To my eyes, sensor noise looks much better in still frames than it does in low-fps video. I find random patterns of swirling noise to be distracting rather than enhancing. With Flow Motion v2, I've specifically prioritized continuous motion picture quality over static still-frame image quality. I want to see frames that integrate smoothly over time, and for that purpose, I don't want the encoder to preserve myriads of randomly varying statistical details.
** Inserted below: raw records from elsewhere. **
(* ===== verification/BigVector.v ===== *)
(** * Vectors of multiprecision integers

    Models the class [mubintvec<BigInteger>] of
    src/core/include/math/hal/bigintdyn/mubintvecdyn.h and
    src/core/lib/math/hal/bigintdyn/mubintvecdyn.cpp: the entries, the modulus and
    the state of the modulus. As for the native vectors, a method returns the
    vector it makes or leaves, and the overloads with a scalar and with a vector
    operand carry the suffixes [_scalar] and [_vector]. The header of the integers
    defines [NO_BARRETT], so the products are those of that branch. *)
From stdpp Require Import base numbers list.
From Stdlib Require Import ZArith Lia Ascii.
From S2P Require Import Prelude Bits BigInt BigDiv.
Open Scope Z_scope.

(** The enumeration of the modulus states has the constructors of the one of the
    integers. *)
Record mubintvec := mk_mubintvec {
  m_data : list ubint;
  m_modulus : ubint;
  m_modulus_state : State
}.

(** A vector with other entries. *)
Definition set_data (v : mubintvec) (d : list ubint) : mubintvec :=
  mk_mubintvec d (m_modulus v) (m_modulus_state v).

(** ** Access *)

Definition GetLength (v : mubintvec) : nat := length (m_data v).

Definition IndexCheck (v : mubintvec) (len : nat) : bool :=
  negb (length (m_data v) <? len)%nat.
Definition at_ (v : mubintvec) (i : nat) : outcome ubint :=
  if negb (IndexCheck v i) then Throw math_error else vget (m_data v) i.

(** [SetModulus], from an integer, a word, a decimal string and another vector. *)
Definition SetModulus (v : mubintvec) (value : ubint) : mubintvec :=
  mk_mubintvec (m_data v) value INITIALIZED.
Definition SetModulus_int (v : mubintvec) (value : Z) : mubintvec :=
  mk_mubintvec (m_data v) (ubint_int value) INITIALIZED.
Definition SetModulus_string (v : mubintvec) (value : list ascii) : outcome mubintvec :=
  q ← ubint_string value;
  Ok (mk_mubintvec (m_data v) q INITIALIZED).
Definition GetModulus (v : mubintvec) : outcome ubint :=
  if bool_decide (m_modulus_state v = INITIALIZED) then Ok (m_modulus v)
  else Throw not_available_error.
Definition SetModulus_vector (v value : mubintvec) : outcome mubintvec :=
  q ← GetModulus value;
  q ← ubint_copy q;
  Ok (mk_mubintvec (m_data v) q INITIALIZED).

(** ** Reductions *)

(** The copy constructor: the copy counts as initialized whatever the original. *)
Definition mubintvec_copy (v : mubintvec) : mubintvec :=
  mk_mubintvec (m_data v) (m_modulus v) INITIALIZED.

(** [x > halfQ], then the value with the flipped or the plain parity. *)
Definition ModByTwoEq (v : mubintvec) : outcome mubintvec :=
  q ← GetModulus v;
  halfQ ← RShift q 1;
  data ← vmapM (fun x =>
           gt ← op_gt x halfQ;
           r ← Mod x (ubint_int 2);
           odd ← op_eq r (ubint_int 1);
           if (gt : bool) then Ok (if (odd : bool) then ubint_int 0 else ubint_int 1)
           else Ok (if (odd : bool) then ubint_int 1 else ubint_int 0)) (m_data v);
  Ok (set_data v data).
Definition ModByTwo (v : mubintvec) : outcome mubintvec := ModByTwoEq (mubintvec_copy v).

Definition ModEq_vector (v : mubintvec) (modulus : ubint) : outcome mubintvec :=
  two ← op_eq modulus (ubint_int 2);
  if (two : bool) then ModByTwoEq v
  else
    q ← GetModulus v;
    halfQ ← RShift q 1;
    data ← vmapM (fun x =>
             gt ← op_gt x halfQ;
             if (gt : bool) then ModSubEq x q modulus else ModEq x modulus) (m_data v);
    Ok (set_data v data).
Definition Mod_vector (v : mubintvec) (modulus : ubint) : outcome mubintvec :=
  ModEq_vector (mubintvec_copy v) modulus.

(** ** Construction and assignment *)

Definition mubintvec_default : mubintvec := mk_mubintvec [] (ubint_int 0) GARBAGE.
Definition mubintvec_length (len : nat) : mubintvec :=
  mk_mubintvec (repeat (ubint_int 0) len) (ubint_int 0) GARBAGE.

(** The constructors from a length and a modulus; the one from a string does not
    reduce the zero entries. *)
Definition mubintvec_int (len : nat) (modulus : Z) : outcome mubintvec :=
  Mod_vector (mk_mubintvec (repeat (ubint_int 0) len) (ubint_int modulus) INITIALIZED)
    (ubint_int modulus).
Definition mubintvec_ubint (len : nat) (modulus : ubint) : outcome mubintvec :=
  Mod_vector (mk_mubintvec (repeat (ubint_int 0) len) modulus INITIALIZED) modulus.
Definition mubintvec_string (len : nat) (modulus : list ascii) : outcome mubintvec :=
  q ← ubint_string modulus;
  Ok (mk_mubintvec (repeat (ubint_int 0) len) q INITIALIZED).

(** One entry of the constructors from an initializer list. *)
Definition list_entry {A} (conv : A -> outcome ubint) (rhs : list A) (modulus : ubint)
    (i : nat) : outcome ubint :=
  match rhs !! i with
  | Some x => y ← conv x; Mod y modulus
  | None => Ok (ubint_int 0)
  end.
Definition mubintvec_strings (len : nat) (modulus : ubint) (rhs : list (list ascii))
    : outcome mubintvec :=
  data ← vmapM (list_entry ubint_string rhs modulus) (seq 0 len);
  Ok (mk_mubintvec data modulus INITIALIZED).
Definition mubintvec_ints (len : nat) (modulus : ubint) (rhs : list Z) : outcome mubintvec :=
  data ← vmapM (list_entry (fun x => Ok (ubint_u64 x)) rhs modulus) (seq 0 len);
  Ok (mk_mubintvec data modulus INITIALIZED).

(** The constructors from a vector of strings. *)
Definition mubintvec_vector (s : list (list ascii)) (modulus : ubint) : outcome mubintvec :=
  q ← ubint_copy modulus;
  data ← vmapM (fun x => y ← ubint_string x; Mod y q) s;
  Ok (mk_mubintvec data q INITIALIZED).
Definition mubintvec_vector_string (s : list (list ascii)) (modulus : list ascii)
    : outcome mubintvec :=
  q ← ubint_string modulus;
  data ← vmapM (fun x => y ← ubint_string x; Mod y q) s;
  Ok (mk_mubintvec data q INITIALIZED).

(** [Single(val, modulus)] *)
Definition Single (val modulus : ubint) : outcome mubintvec :=
  data ← vset (m_data (mubintvec_length 1)) 0 val;
  Ok (SetModulus (set_data (mubintvec_length 1) data) modulus).

(** [operator=(const mubintvec&)]: unlike the copy constructor it copies the state. *)
Definition assign_vector (v rhs : mubintvec) : mubintvec :=
  let d := if (length (m_data v) =? length (m_data rhs))%nat then m_data v
           else resize (length (m_data rhs)) ubint_default (m_data v) in
  mk_mubintvec (imap (fun i x => default x (m_data rhs !! i)) d) (m_modulus rhs)
    (m_modulus_state rhs).

(** [operator=(mubintvec&&)]: the vector assigned to and the one moved from. *)
Definition move_vector (v rhs : mubintvec) : mubintvec * mubintvec :=
  let rhs_data := m_data v in
  (mk_mubintvec (m_data rhs) (m_modulus rhs) (m_modulus_state rhs),
   set_data rhs (if (0 <? length rhs_data)%nat then [] else rhs_data)).

(** Assignment from an initializer list: a longer list lengthens the vector, and the
    entries are reduced when the modulus is initialized. *)
Definition assign_list {A} (conv : A -> outcome ubint) (v : mubintvec) (rhs : list A)
    : outcome mubintvec :=
  let n := if (length (m_data v) <? length rhs)%nat then length rhs else length (m_data v) in
  data ← vmapM (fun i => match rhs !! i with
                         | Some x => conv x
                         | None => Ok (ubint_int 0)
                         end) (seq 0 n);
  let v := set_data v data in
  if bool_decide (m_modulus_state v = INITIALIZED) then Mod_vector v (m_modulus v) else Ok v.
Definition assign_strings (v : mubintvec) (rhs : list (list ascii)) : outcome mubintvec :=
  assign_list ubint_string v rhs.
Definition assign_ints (v : mubintvec) (rhs : list Z) : outcome mubintvec :=
  assign_list (fun x => Ok (ubint_u64 x)) v rhs.

(** [operator=] from an integer: entry 0 takes the value and the others zero. *)
Definition assign_ubint (v : mubintvec) (val : ubint) : outcome mubintvec :=
  data ← vset (m_data v) 0 val;
  data ← for_range 1 (length data) (fun i d => vset d i (ubint_int 0)) data;
  Ok (set_data v data).
Definition assign_u64 (v : mubintvec) (val : Z) : outcome mubintvec :=
  assign_ubint v (ubint_u64 val).

(** The [operator==] of the interface; its second test reads the moduli only when
    the lengths agree. *)
Definition eqb_vector (a b : mubintvec) : outcome bool :=
  if negb (GetLength a =? GetLength b)%nat then Ok false
  else
    qa ← GetModulus a;
    qb ← GetModulus b;
    ne ← op_ne qa qb;
    if (ne : bool) then Ok false
    else
      for_range 0 (GetLength a) (fun i acc =>
        if (acc : bool) then
          x ← vget (m_data a) i;
          y ← vget (m_data b) i;
          ne ← op_ne x y;
          Ok (negb ne)
        else Ok false) true.

Definition SwitchModulus (v : mubintvec) (newModulus : ubint) : outcome mubintvec :=
  oldModulus ← ubint_copy (m_modulus v);
  oldModulusByTwo ← RShift oldModulus 1;
  gt ← op_gt oldModulus newModulus;
  diff ← (if (gt : bool) then Sub oldModulus newModulus else Sub newModulus oldModulus);
  data ← vmapM (fun n =>
           lt ← op_lt oldModulus newModulus;
           high ← op_gt n oldModulusByTwo;
           if (lt : bool) then
             if (high : bool) then ModAdd n diff newModulus else Mod n newModulus
           else
             if (high : bool) then ModSub n diff newModulus else Mod n newModulus)
           (m_data v);
  Ok (SetModulus (set_data v data) newModulus).

(** ** Entrywise arithmetic *)

(** A loop over the entries that leaves the modulus. *)
Definition map_data (f : ubint -> outcome ubint) (v : mubintvec) : outcome mubintvec :=
  data ← vmapM f (m_data v);
  Ok (set_data v data).

(** The guards of the operations on two vectors: first the moduli, then the lengths;
    both throw the same exception. *)
Definition zip_data (f : ubint -> ubint -> outcome ubint) (a b : mubintvec)
    : outcome mubintvec :=
  ne ← op_ne (m_modulus a) (m_modulus b);
  if (ne : bool) then Throw math_error
  else if negb (length (m_data a) =? length (m_data b))%nat then Throw math_error
  else
    data ← vzipM f (m_data a) (m_data b);
    Ok (set_data a data).

Definition ModAddEq_scalar (v : mubintvec) (b : ubint) : outcome mubintvec :=
  map_data (fun x => ModAddEq x b (m_modulus v)) v.
Definition ModAdd_scalar (v : mubintvec) (b : ubint) : outcome mubintvec :=
  map_data (fun x => ModAddEq x b (m_modulus v)) (mubintvec_copy v).

(** [i > GetLength() - 1], on [size_t]. *)
Definition ModAddAtIndexEq (v : mubintvec) (i : nat) (b : ubint) : outcome mubintvec :=
  if Z.of_nat i >? u64 (Z.of_nat (GetLength v) - 1) then Throw math_error
  else
    x ← vget (m_data v) i;
    y ← ModAddEq x b (m_modulus v);
    data ← vset (m_data v) i y;
    Ok (set_data v data).
Definition ModAddAtIndex (v : mubintvec) (i : nat) (b : ubint) : outcome mubintvec :=
  ModAddAtIndexEq (mubintvec_copy v) i b.

Definition ModAddEq_vector (a b : mubintvec) : outcome mubintvec :=
  zip_data (fun x y => ModAddEq x y (m_modulus a)) a b.
Definition ModAdd_vector (a b : mubintvec) : outcome mubintvec :=
  ModAddEq_vector (mubintvec_copy a) b.

Definition ModSubEq_scalar (v : mubintvec) (b : ubint) : outcome mubintvec :=
  map_data (fun x => ModSubEq x b (m_modulus v)) v.
Definition ModSub_scalar (v : mubintvec) (b : ubint) : outcome mubintvec :=
  ModSubEq_scalar (mubintvec_copy v) b.

Definition ModSubEq_vector (a b : mubintvec) : outcome mubintvec :=
  zip_data (fun x y => ModSubEq x y (m_modulus a)) a b.
Definition ModSub_vector (a b : mubintvec) : outcome mubintvec :=
  ModSubEq_vector (mubintvec_copy a) b.

Definition ModMulEq_scalar (v : mubintvec) (b : ubint) : outcome mubintvec :=
  map_data (fun x => ModMulEq x b (m_modulus v)) v.
Definition ModMul_scalar (v : mubintvec) (b : ubint) : outcome mubintvec :=
  map_data (fun x => ModMulEq x b (m_modulus v)) (mubintvec_copy v).

Definition ModMulEq_vector (a b : mubintvec) : outcome mubintvec :=
  zip_data (fun x y => ModMulEq x y (m_modulus a)) a b.
Definition ModMul_vector (a b : mubintvec) : outcome mubintvec :=
  zip_data (fun x y => ModMulEq x y (m_modulus a)) (mubintvec_copy a) b.

(** Unary minus of the interface. *)
Definition neg_vector (v : mubintvec) : outcome mubintvec :=
  q ← GetModulus v;
  s ← Sub q (ubint_int 1);
  ModMul_scalar v s.

Definition ModExpEq_vector (fuel : nat) (v : mubintvec) (b : ubint) : outcome mubintvec :=
  map_data (fun x => ModExpEq fuel x b (m_modulus v)) v.
Definition ModExp_vector (fuel : nat) (v : mubintvec) (b : ubint) : outcome mubintvec :=
  map_data (fun x => ModExpEq fuel x b (m_modulus v)) (mubintvec_copy v).

Definition ModInverseEq_vector (fuel : nat) (v : mubintvec) : outcome mubintvec :=
  map_data (fun x => ModInverseEq fuel x (m_modulus v)) v.
Definition ModInverse_vector (fuel : nat) (v : mubintvec) : outcome mubintvec :=
  map_data (fun x => ModInverseEq fuel x (m_modulus v)) (mubintvec_copy v).

(** ** Scaling *)

Definition MultiplyAndRound_vector (v : mubintvec) (p q : ubint) : outcome mubintvec :=
  halfQ ← RShift (m_modulus v) 1;
  map_data (fun x =>
    gt ← op_gt x halfQ;
    if (gt : bool) then
      temp ← Sub (m_modulus v) x;
      r ← MultiplyAndRound temp p q;
      Sub (m_modulus v) r
    else
      r ← MultiplyAndRound x p q;
      Mod r (m_modulus v)) (mubintvec_copy v).
Definition MultiplyAndRoundEq_vector (v : mubintvec) (p q : ubint) : outcome mubintvec :=
  halfQ ← RShift (m_modulus v) 1;
  map_data (fun x =>
    gt ← op_gt x halfQ;
    if (gt : bool) then
      temp ← Sub (m_modulus v) x;
      r ← MultiplyAndRound temp p q;
      Sub (m_modulus v) r
    else
      r ← MultiplyAndRoundEq x p q;
      ModEq r (m_modulus v)) v.

(** The body of both loops of [DivideAndRound]. *)
Definition divide_entry (modulus halfQ q x : ubint) : outcome ubint :=
  gt ← op_gt x halfQ;
  if (gt : bool) then
    temp ← Sub modulus x;
    r ← DivideAndRound temp q;
    Sub modulus r
  else DivideAndRoundEq x q.
Definition DivideAndRound_vector (v : mubintvec) (q : ubint) : outcome mubintvec :=
  halfQ ← RShift (m_modulus v) 1;
  map_data (divide_entry (m_modulus v) halfQ q) (mubintvec_copy v).
Definition DivideAndRoundEq_vector (v : mubintvec) (q : ubint) : outcome mubintvec :=
  halfQ ← RShift (m_modulus v) 1;
  map_data (divide_entry (m_modulus v) halfQ q) v.

Definition GetDigitAtIndexForBase_vector (v : mubintvec) (index base : Z)
    : outcome mubintvec :=
  map_data (fun x => d ← GetDigitAtIndexForBase x index base; Ok (ubint_int d))
    (mubintvec_copy v).

(** ** Output *)

Fixpoint print_entries (d : list ubint) : outcome (list ascii) :=
  match d with
  | [] => Ok []
  | x :: d' =>
      s ← ToString x;
      rest ← print_entries d';
      Ok (s ++ (match d' with [] => "]"%char | _ => " "%char end) :: rest)
  end.
(** The text [" modulus: "]. *)
Definition modulus_label : list ascii :=
  [" "; "m"; "o"; "d"; "u"; "l"; "u"; "s"; ":"; " "]%char.
(** [operator<<]: an empty vector has no closing bracket. *)
Definition print_vector (v : mubintvec) : outcome (list ascii) :=
  es ← print_entries (m_data v);
  q ← ToString (m_modulus v);
  Ok ("["%char :: es ++ modulus_label ++ q).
This, by the way, is why I favor Flow Motion's 3-frame GOP over Intra patches. As animators have found, the most fluid motion picture effect is achieved when one or two tweened frames are inserted between each keyframe in a video sequence. In FM2's case, the pair of B-frames that follow each I-frame are actually reconstructed using a technique similar to animation tweening. Inter-frame macroblocks in a B-frame are made of an averaged combination of motion vectors taken from both preceding and following I-frames. These tweened motion vectors are then refined with a layer of residual details extracted from the original source frame. This methodology insures a high degree of inherent frame-to-frame continuity.
With an Intra patch, each frame is recorded as a separate individual keyframe, technically uncorrelated to adjacent frames. In this case, motion picture continuity is produced by recording each frame with enough static image quality to independently preserve all details common to each sequential frame. With extremely fine levels of quantization, random discrepancies between frames (which would enhance the detail of a still image) introduce sporadically varying details that I find distracting. In my view, optimal motion picture quality is produced by careful control of image detail rather than wholesale maximization of bitrate.
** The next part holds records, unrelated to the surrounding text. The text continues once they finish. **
Lemma ntt_elem f : ring_elem (ntt f).
Proof.
  pose proof modulus_pos. split; [apply length_ntt|]. apply reduced_at_2. rewrite length_ntt. intros i Hi.
  rewrite ntt_at by done. apply mod_range. lia.
Qed.

(** Two ring elements with the same residues of entries. *)
Lemma ring_elem_eq (f g : list Z) :
  length f = (2 ^ k)%nat -> length g = (2 ^ k)%nat ->
  (forall i, (i < 2 ^ k)%nat -> f !!! i = g !!! i) -> f = g.
Proof. intros Hf Hg H. apply list_eq_total; [congruence|]. rewrite Hf. apply H. Qed.

Lemma ring_fits f : ring_elem f <-> fits q k (mkVector f q).
Proof.
  pose proof modulus_pos. pose proof (ro_size _ _ _ Hr). split.
  - intros [Hl Hd]. split; [|done]. split; [simpl; lia | done | done].
  - intros ([_ _ Hd] & _ & Hl). done.
Qed.

Lemma ntt_ext f g :
  length g = (2 ^ k)%nat ->
  (forall i, (i < 2 ^ k)%nat -> peval f (point i) ==[q] g !!! i) -> reduced q g -> ntt f = g.
Proof.
  intros Hg H Hred. apply ring_elem_eq; [apply length_ntt | done |]. intros i Hi. rewrite ntt_at by done.
  pose proof modulus_pos. apply (eqmod_small q); [apply mod_range; lia | apply reduced_at; [done | lia] |].
  rewrite eqmod_mod. by apply H.
Qed.

(** ** Evaluation of the operations of the ring *)

Lemma zip_with_at (h : Z -> Z -> Z) f g i :
  (i < length f)%nat -> (i < length g)%nat -> zip_with h f g !!! i = h (f !!! i) (g !!! i).
Proof.
  intros Hf Hg. apply list_lookup_total_correct. rewrite lookup_zip_with.
  by rewrite !list_lookup_lookup_total_lt by done.
Qed.

Lemma fmap_at (h : Z -> Z) f i : (i < length f)%nat -> map h f !!! i = h (f !!! i).
Proof.
  intros Hi. apply list_lookup_total_correct. by rewrite list_lookup_fmap, list_lookup_lookup_total_lt by done.
Qed.

Lemma zip_elem (h : Z -> Z -> Z) f g :
  ring_elem f -> ring_elem g -> ring_elem (zip_with (fun x y => h x y mod q) f g).
Proof.
  intros [Hf _] [Hg _]. pose proof modulus_pos. split; [rewrite length_zip_with; lia|].
  apply reduced_at_2. intros i. rewrite length_zip_with. intros Hi. rewrite zip_with_at by lia.
  apply mod_range. lia.
Qed.

Lemma map_elem (h : Z -> Z) f : ring_elem f -> ring_elem (map (fun x => h x mod q) f).
Proof.
  intros [Hf _]. pose proof modulus_pos. split; [by rewrite length_map|].
  apply Forall_map, Forall_true. intros x. apply mod_range. lia.
Qed.

Lemma peval_linear f g s x :
  length g = length f ->
  peval (zip_with (fun a b => (a + b * s) mod q) f g) x ==[q] peval f x + s * peval g x.
Proof.
  intros Hl. unfold peval. rewrite length_zip_with, Hl, Nat.min_id, <- bsum_linear.
  apply bsum_eqmod; [done|]. intros i Hi. rewrite zip_with_at by lia. apply eqmod_mod.
Qed.

Lemma ntt_linear f g s :
  ring_elem f -> ring_elem g ->
  ntt (zip_with (fun a b => (a + b * s) mod q) f g)
  = zip_with (fun a b => (a + b * s) mod q) (ntt f) (ntt g).
Proof.
  intros [Hf Rf] [Hg Rg]. pose proof (ntt_elem f) as Ef. pose proof (ntt_elem g) as Eg.
  apply ntt_ext; [rewrite length_zip_with, !length_ntt; lia | |
    by apply (zip_elem (fun a b => a + b * s))].
  intros i Hi. rewrite zip_with_at by (by rewrite length_ntt). rewrite peval_linear by lia.
  rewrite eqmod_mod, !ntt_at, !eqmod_mod by done. apply eqmod_eq. ring.
Qed.

Lemma zip_with_ext_Z (h h' : Z -> Z -> Z) f g :
  (forall x y, h x y = h' x y) -> zip_with h f g = zip_with h' f g.
Proof. intros H. revert g. induction f; intros [|y g]; simpl; [done | done | done |]. by rewrite H, IHf. Qed.

Lemma ntt_add f g : ring_elem f -> ring_elem g -> ntt (padd q f g) = padd q (ntt f) (ntt g).
Proof.
  intros Hf Hg. unfold padd.
  rewrite !(zip_with_ext_Z (fun x y => (x + y) mod q) (fun a b => (a + b * 1) mod q))
    by (intros; f_equal; lia). by apply ntt_linear.
Qed.

Lemma ntt_sub f g : ring_elem f -> ring_elem g -> ntt (psub q f g) = psub q (ntt f) (ntt g).
Proof.
  intros Hf Hg. unfold psub.
  rewrite !(zip_with_ext_Z (fun x y => (x - y) mod q) (fun a b => (a + b * -1) mod q))
    by (intros; f_equal; lia). by apply ntt_linear.
Qed.

Lemma ntt_mul f g :
  ring_elem f -> ring_elem g ->
  ntt (negacyclic q f g) = zip_with (fun x y => (x * y) mod q) (ntt f) (ntt g).
Proof.
  intros [Hf Rf] [Hg Rg]. apply ntt_ext; [rewrite length_zip_with, !length_ntt; lia | |
    by apply (zip_elem Z.mul); apply ntt_elem].
  intros i Hi. rewrite zip_with_at by (by rewrite length_ntt). rewrite eqmod_mod, !ntt_at, !eqmod_mod by done.
  apply negacyclic_eval; [congruence|]. rewrite Hf. apply point_root.
Qed.

Lemma peval_scale s f x : peval (pscale q s f) x ==[q] s * peval f x.
Proof.
  unfold peval, pscale. rewrite length_map, <- bsum_scale. apply bsum_eqmod; [done|]. intros i Hi.
  rewrite fmap_at by done. rewrite eqmod_mod. apply eqmod_eq. ring.
Qed.

Lemma ntt_scale s f : ring_elem f -> ntt (pscale q s f) = pscale q s (ntt f).
Proof.
  intros Hf. apply ntt_ext; [by unfold pscale; rewrite length_map, length_ntt | |
    by apply (map_elem (fun x => x * s)), ntt_elem].
  intros i Hi. rewrite peval_scale. unfold pscale. rewrite fmap_at by (by rewrite length_ntt).
  rewrite eqmod_mod, ntt_at, eqmod_mod by done. apply eqmod_eq. ring.
Qed.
@Lpowell, thanks. I didn't mean to imply any competition or that either patch was better or worse. I think they are both great and are mostly after the same goals, just going about it differently. And this is why I asked my question, simply to understand the inner workings of your patch and why things look the way they do, because I didn't know. Maybe it's my eyes or monitors but those dark blocky areas really stand out to me.
A little off-topic, but per your question on rambo's exposures -- I'm finding that with FM (but really, all patches/setting with the GH2) it's always better to expose to the right, even into slight clipping, and then bring mids and lows down in post. The files are slightly larger than when "correctly" exposed, and (more importantly) more correctable.
Is there any consensus on this question -- at least for uncontrolled lighting conditions?